- **TASK TO COMPLETE**
Copy out exactly the lines below that run from the one holding "destruct ((400 <=?" to the one holding "[Active] unless that", keeping both of those lines and no others.

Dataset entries
(** An event that may follow the creation request in a run for the
    session [u] at [api]: a collaborator call, or the inspection or the
    release of that session. *)
Definition follows_creation (api u : string) (ev : event) : Prop :=
  match ev with
  | EvExt _ => True
  | EvHttp r => r = details_request api (Some u) \/ r = release_request api (Some u)
  end.

(** The run of the session [u] at [api] that started after [tr0]: one
    creation request, then only events that may follow it. *)
Definition one_session (api u : string) (tr0 : list event) (st : state) : Prop :=
  api_url (obj st) = api /\ session_id (obj st) = Some u /\
  exists rest, trace st = (tr0 ++ EvHttp (create_request api u) :: rest)%list /\
               Forall (follows_creation api u) rest.

(** Among the events [l] added after [tr0], a browser was only ever
    built on the endpoint the object holds, and that endpoint satisfies
    [Q]. *)
Definition browser_on_endpoint (Q : value -> Prop) (tr0 : list event) (st : state) : Prop :=
  exists l, trace st = (tr0 ++ l)%list /\
            forall c, In (EvExt (BrowserCtor c)) l -> cdp_url (obj st) = c /\ Q c.

(** A key is configured, and the base URL is set to another host. *)
Definition configured : process :=
  {| environ := <[ "STEEL_API_URL" := "http://steel:3000" ]>
                  {[ "ANTHROPIC_API_KEY" := "sk-test" ]};
     answer := Raise (CollaboratorError "EOFError") |}.

(** No key; the user answers [n]. *)
Definition declines : process := {| environ := ∅; answer := Ret "n" |}.

(** An empty key; the user answers [Y]. *)
Definition accepts : process :=
  {| environ := {[ "ANTHROPIC_API_KEY" := "" ]}; answer := Ret "Y" |}.

(** The session is created, and the wait that follows is interrupted. *)
Definition interrupted : env :=
  scripted sample_bits [Response 201 svc_body; Response 200 None]
    (fun c => match c with Sleep _ => ExtRaises KeyboardInterrupt | _ => Returns end).

(** A creation answer with both fields simple-test.py reads. *)
Definition full_body : gmap string value :=
  <[ "sessionViewerUrl" := VStr "http://svc/view/S1" ]>
    {[ "websocketUrl" := VStr "ws://svc/cdp/S1" ]}.

(** The session is created; the release is answered 500. *)
Definition release_refused : env :=
  scripted sample_bits [Response 201 (Some (VDict full_body)); Response 500 None] all_return.

(** The session is created; Playwright fails. *)
Definition playwright_fails : env :=
  scripted sample_bits [Response 201 (Some (VDict full_body)); Response 200 None]
    (fun c => match c with
              | Playwright _ => ExtRaises (CollaboratorError "playwright")
              | _ => Returns
              end).

(** The service answers 200 with a JSON list. *)
Definition list_body : env := scripted sample_bits [Response 200 (Some (VList []))] all_return.

(** * Properties *)

(** ** Equations of the methods *)

Lemma str_uuid_cons (bits : N) : exists a s, str_uuid bits = String a s.
Proof. unfold str_uuid. cbn [hex_field String.app String.append]. eauto. Qed.

Lemma not_id_uuid (bits : N) : not_id (Some (str_uuid bits)) = false.
Proof. destruct (str_uuid_cons bits) as (a & s & ->). reflexivity. Qed.

Lemma release_session_eq E st :
  release_session E st =
  if not_id (session_id (obj st)) then (Ret tt, st)
  else
    let r := release_request (api_url (obj st)) (session_id (obj st)) in
    match net E (trace st) r with
    | Response _ _ => (Ret tt, log (EvHttp r) st)
    | NetRaises e =>
        if is_Exception e then (Ret tt, log (EvHttp r) st) else (Raise e, log (EvHttp r) st)
    end.
Proof.
  unfold release_session, mbind, M_bind, get_self.
  destruct (not_id (session_id (obj st))); [reflexivity|].
  unfold try_except, requests_post, send, release_request. cbn zeta.
  destruct (net E (trace st) _) as [s b|e]; [|reflexivity].
  cbn. destruct (s =? 200); reflexivity.
Qed.

Lemma get_session_details_eq E st :
  get_session_details E st =
  let r := details_request (api_url (obj st)) (session_id (obj st)) in
  match net E (trace st) r with
  | Response s b =>
      if s =? 200
      then match b with
           | Some v => (Ret v, log (EvHttp r) st)
           | None => (Raise JSONDecodeError, log (EvHttp r) st)
           end
      else (Ret VNone, log (EvHttp r) st)
  | NetRaises e => (Raise e, log (EvHttp r) st)
  end.
Proof.
  unfold get_session_details, mbind, M_bind, get_self, requests_get, send, details_request.
  cbn zeta. destruct (net E (trace st) _) as [s b|e]; [|reflexivity].
  cbn. destruct (s =? 200); [|reflexivity].
  unfold response_json. cbn. destruct b; reflexivity.
Qed.

Lemma create_session_eq E st :
  create_session E st =
  let u := str_uuid (uuid4 E (trace st)) in
  let r := create_request (api_url (obj st)) u in
  let st' := log (EvHttp r) (with_id st (Some u)) in
  match creation E st with
  | NetRaises e => (Raise e, st')
  | Response s b =>
      if (400 <=? s) && (s <? 600) then (Raise (HTTPError s), st')
      else
        match b with
        | None => (Raise JSONDecodeError, st')
        | Some (VDict m) =>
            let c := default default_cdp_url (m !! "websocketUrl") in
            (Ret c, with_result st' (VDict m) c)
        | Some d => (Raise AttributeError, with_result st' d (cdp_url (obj st)))
        end
  end.
Proof.
  unfold creation, create_session, new_uuid, set_session_id, set_session_data, set_cdp_url,
    get_self, set_self, requests_post, send, create_request, dict_get.
  unfold mbind, M_bind, mret, M_ret.
  cbn zeta. cbn [obj trace local_browser api_url].
  destruct (net E (trace st) _) as [s b|e]; [|reflexivity].
  unfold raise_for_status. cbn [fst snd].
  destruct ((400 <=? s) && (s <? 600)); [reflexivity|].
  unfold response_json, mret, M_ret. cbn [fst snd].
  destruct b as [d|]; [|reflexivity].
  destruct d; reflexivity.
Qed.

(** ** Creation *)

(** C1, as stated, fails: a 200 response whose object has no
    [websocketUrl] field makes [create_session] return the built-in
    default endpoint, which is not a field of the response. *)
Lemma create_session_default_endpoint_cex :
  creation no_endpoint (initial local_api) = Response 200 empty_body /\
  200 <= 200 < 300 /\
  websocket_field empty_body = None /\
  fst (create_session no_endpoint (initial local_api)) = Ret (VStr "ws://localhost:3000/") /\
  ~ (exists c, fst (create_session no_endpoint (initial local_api)) = Ret c /\
               websocket_field empty_body = Some c).
Proof.
  repeat split; try reflexivity; try lia.
  intros (c & _ & H). vm_compute in H. discriminate H.
Qed.

(** C1 (amended): for every 2xx response whose body is a JSON object,
    [create_session] returns and stores as connection endpoint the
    object's [websocketUrl] field when there is one and the default
    [ws://localhost:3000/] when there is none; the session is then
    [Active] unless that value is None, and the endpoint is a non-empty
    string whenever the field is absent or a non-empty string. *)
Theorem create_session_endpoint E st s m :
  creation E st = Response s (Some (VDict m)) ->
  200 <= s < 300 ->
  let c := default default_cdp_url (m !! "websocketUrl") in
  let st' := snd (create_session E st) in
  fst (create_session E st) = Ret c /\
  cdp_url (obj st') = c /\
  websocket_field (Some (VDict m)) = m !! "websocketUrl" /\
  (c <> VNone -> state_of (obj st') = Active) /\
  (m !! "websocketUrl" = None ->
     c = VStr "ws://localhost:3000/" /\ state_of (obj st') = Active) /\
  (forall w, m !! "websocketUrl" = Some (VStr w) -> w <> "" ->
     c = VStr w /\ state_of (obj st') = Active).
Proof.
  intros Hnet Hs c st'. subst st'. rewrite create_session_eq, Hnet. cbn zeta.
  replace ((400 <=? s) && (s <? 600)) with false
    by (symmetry; apply andb_false_iff; left; apply Z.leb_gt; lia).
  cbn [fst snd with_result obj cdp_url]. fold c.
  set (o := {| api_url := _; session_id := _; cdp_url := c; session_data := _ |}).
  assert (Hact : c <> VNone -> state_of o = Active).
  { unfold state_of, o. cbn [cdp_url]. destruct c; congruence. }
  split; [reflexivity|]. split; [reflexivity|]. split; [reflexivity|].
  split; [exact Hact|]. split.
  - intros Hm. assert (Hc : c = VStr "ws://localhost:3000/") by (subst c; rewrite Hm; reflexivity).
    split; [exact Hc|]. apply Hact. rewrite Hc. discriminate.
  - intros w Hm _. assert (Hc : c = VStr w) by (subst c; rewrite Hm; reflexivity).
    split; [exact Hc|]. apply Hact. rewrite Hc. discriminate.
Qed.

Lemma create_session_endpoint_witness :
  creation happy (initial local_api) =
    Response 201 (Some (VDict {[ "websocketUrl" := VStr "ws://svc/cdp/S1" ]})) /\
  200 <= 201 < 300 /\
  fst (create_session happy (initial local_api)) = Ret (VStr "ws://svc/cdp/S1").
Proof.
  split; [reflexivity|]. split; [lia|].
  refine (proj1 (create_session_endpoint happy (initial local_api) 201
                   {[ "websocketUrl" := VStr "ws://svc/cdp/S1" ]} _ _));
    [reflexivity | lia].
Defined.

(** C2, as stated, fails: 300 is not a 2xx status, yet
    [raise_for_status] lets it pass and [create_session] returns with
    the session [Active]. *)
Lemma create_session_status_300_cex :
  creation multiple_choices (initial local_api) = Response 300 svc_body /\
  ~ (200 <= 300 < 300) /\
  fst (create_session multiple_choices (initial local_api)) = Ret (VStr "ws://svc/cdp/S1") /\
  state_of (obj (initial local_api)) = Uncreated /\
  state_of (obj (snd (create_session multiple_choices (initial local_api)))) = Active.
Proof. repeat split; try reflexivity. lia. Qed.

(** C2 (amended): for every creation call answered with a 4xx or 5xx
    status, [create_session] raises [HTTPError] to its caller after
    that single request (no retry), and the stored endpoint and session
    data, hence the session state, are what they were before. *)
Theorem create_session_http_error E st s b :
  creation E st = Response s b ->
  400 <= s < 600 ->
  let u := str_uuid (uuid4 E (trace st)) in
  let st' := snd (create_session E st) in
  fst (create_session E st) = Raise (HTTPError s) /\
  trace st' = (trace st ++ [EvHttp (create_request (api_url (obj st)) u)])%list /\
  cdp_url (obj st') = cdp_url (obj st) /\
  session_data (obj st') = session_data (obj st) /\
  state_of (obj st') = state_of (obj st).
Proof.
  intros Hnet Hs u st'. subst st'. rewrite create_session_eq, Hnet. cbn zeta.
  replace ((400 <=? s) && (s <? 600)) with true
    by (symmetry; apply andb_true_iff; split; [apply Z.leb_le | apply Z.ltb_lt]; lia).
  repeat split.
Qed.

Lemma create_session_http_error_witness :
  creation unavailable (initial local_api) = Response 503 None /\
  400 <= 503 < 600 /\
  fst (create_session unavailable (initial local_api)) = Raise (HTTPError 503) /\
  state_of (obj (snd (create_session unavailable (initial local_api)))) = Uncreated.
Proof.
  split; [reflexivity|]. split; [lia|].
  pose proof (create_session_http_error unavailable (initial local_api) 503 None
                eq_refl ltac:(lia)) as (H1 & _ & _ & _ & H5).
  split; [exact H1 | exact H5].
Defined.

- **REPLY TO THE TASK**
  destruct ((400 <=? s) && (s <? 600)); [reflexivity|].
  unfold response_json, mret, M_ret. cbn [fst snd].
  destruct b as [d|]; [|reflexivity].
  destruct d; reflexivity.
Qed.

(** ** Creation *)

(** C1, as stated, fails: a 200 response whose object has no
    [websocketUrl] field makes [create_session] return the built-in
    default endpoint, which is not a field of the response. *)
Lemma create_session_default_endpoint_cex :
  creation no_endpoint (initial local_api) = Response 200 empty_body /\
  200 <= 200 < 300 /\
  websocket_field empty_body = None /\
  fst (create_session no_endpoint (initial local_api)) = Ret (VStr "ws://localhost:3000/") /\
  ~ (exists c, fst (create_session no_endpoint (initial local_api)) = Ret c /\
               websocket_field empty_body = Some c).
Proof.
  repeat split; try reflexivity; try lia.
  intros (c & _ & H). vm_compute in H. discriminate H.
Qed.

(** C1 (amended): for every 2xx response whose body is a JSON object,
    [create_session] returns and stores as connection endpoint the
    object's [websocketUrl] field when there is one and the default
    [ws://localhost:3000/] when there is none; the session is then
    [Active] unless that value is None, and the endpoint is a non-empty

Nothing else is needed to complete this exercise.